Work item: Only the lines that contain the string "unfold" belong in the answer; pull them from the records.

Stored dataset items
(** One more data point clustered into "A" on the test instance, after [k]
    such rounds: the submission takes the id [k + 1] and the oracle gives
    the request the id [k]. *)
Definition clustering_round (k : nat) : list Call :=
  [SubmitEncryptedDataPoint (Enc 7) (Enc 8) (Enc 9) 1000;
   RequestFederatedClustering (Z.of_nat k + 1);
   PerformClustering (Z.of_nat k) cleartext_A valid_proof].

(** The state of the test instance after [n] rounds. *)
Fixpoint after_rounds (n : nat) : State :=
  match n with
  | O => init
  | S k => run (env := test_FHEVM) (after_rounds k) (clustering_round k)
  end.

(** The number of rounds after which the aggregate of "A" is the largest
    32-bit unsigned integer. *)
Definition wrap_rounds : nat := Z.to_nat (UINT32_MODULUS - 1).

(** The number of [DataPointClustered] events of a log. *)
Fixpoint clustered_events (log : list Event) : Z :=
  match log with
  | [] => 0
  | DataPointClustered _ :: rest => 1 + clustered_events rest
  | _ :: rest => clustered_events rest
  end.

(** The sum of what the aggregates of the given clusters decrypt to. *)
Fixpoint aggregate_sum (st : State) (clusters : list string) : Z :=
  match clusters with
  | [] => 0
  | c :: rest => FHE_decrypt (clusterStats st c) + aggregate_sum st rest
  end.

(** The sum of the aggregates of all registered clusters. *)
Definition aggregate_total (st : State) : Z :=
  aggregate_sum st (clusterList st).

(** * Properties *)

Section Properties.
Context {env : FHEVM}.

(** ** Transactions and traces *)

Lemma transact_ok (st st' : State) (call : Call) :
  dispatch st call = Ok st' -> transact st call = st'.
Proof. unfold transact. by intros ->. Qed.

Lemma transact_reverted (st : State) (call : Call) (r : Revert) :
  dispatch st call = Reverted r -> transact st call = st.
Proof. unfold transact. by intros ->. Qed.

Lemma run_app (st : State) (calls1 calls2 : list Call) :
  run st (calls1 ++ calls2) = run (run st calls1) calls2.
Proof. unfold run. apply foldl_app. Qed.

Lemma run_reachable (st : State) (calls : list Call) :
  reachable st -> reachable (run st calls).
Proof.
  revert st. induction calls as [|call calls IH]; intros st Hst; [done|].
  apply IH. by constructor.
Qed.

Lemma reachable_run (st : State) :
  reachable st -> exists calls, st = run init calls.
Proof.
  induction 1 as [|st call _ [calls ->]].
  - by exists [].
  - exists (calls ++ [call]). by rewrite run_app.
Qed.

(** What each entry point leaves alone. *)
Lemma submit_inv (st st' : State) ef eo ec ts :
  submitEncryptedDataPoint st ef eo ec ts = Ok st' ->
  dataPointCount st < MAX_UINT256
  /\ dataPointCount st' = dataPointCount st + 1
  /\ encryptedDataPoints st' =
       <[dataPointCount st + 1 :=
           {| edp_id := dataPointCount st + 1; encryptedFeatures := ef;
              encryptedDataOwner := eo; encryptedClusterId := ec;
              timestamp := ts |}]> (encryptedDataPoints st)
  /\ decryptedDataPoints st' =
       <[dataPointCount st + 1 := zero_DecryptedDataPoint]> (decryptedDataPoints st)
  /\ encryptedClusterStats st' = encryptedClusterStats st
  /\ clusterList st' = clusterList st
  /\ requestToDataPointId st' = requestToDataPointId st
  /\ events st' = events st ++ [DataPointSubmitted (dataPointCount st + 1) ts]
  /\ counterRequest st' = counterRequest st.
Proof.
  unfold submitEncryptedDataPoint, checked_incr.
  destruct (Z.ltb_spec (dataPointCount st) MAX_UINT256); simpl; [|done].
  intros [= <-]. simpl. by repeat split.
Qed.

Lemma request_clustering_inv (st st' : State) (id : Z) :
  requestFederatedClustering st id = Ok st' ->
  isClustered (decryptedDataPoint st id) = false
  /\ dataPointCount st' = dataPointCount st
  /\ encryptedDataPoints st' = encryptedDataPoints st
  /\ decryptedDataPoints st' = decryptedDataPoints st
  /\ encryptedClusterStats st' = encryptedClusterStats st
  /\ clusterList st' = clusterList st
  /\ requestToDataPointId st' =
       <[clustering_request_id st id := id]> (requestToDataPointId st)
  /\ events st' = events st ++ [ClusteringRequested id]
  /\ counterRequest st' = S (counterRequest st).
Proof.
  unfold requestFederatedClustering.
  destruct (isClustered (decryptedDataPoint st id)); [done|].
  intros [= <-]. simpl. by repeat split.
Qed.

Completed exercise:
Proof. unfold transact. by intros ->. Qed.
Proof. unfold transact. by intros ->. Qed.
Proof. unfold run. apply foldl_app. Qed.
  unfold submitEncryptedDataPoint, checked_incr.
  unfold requestFederatedClustering.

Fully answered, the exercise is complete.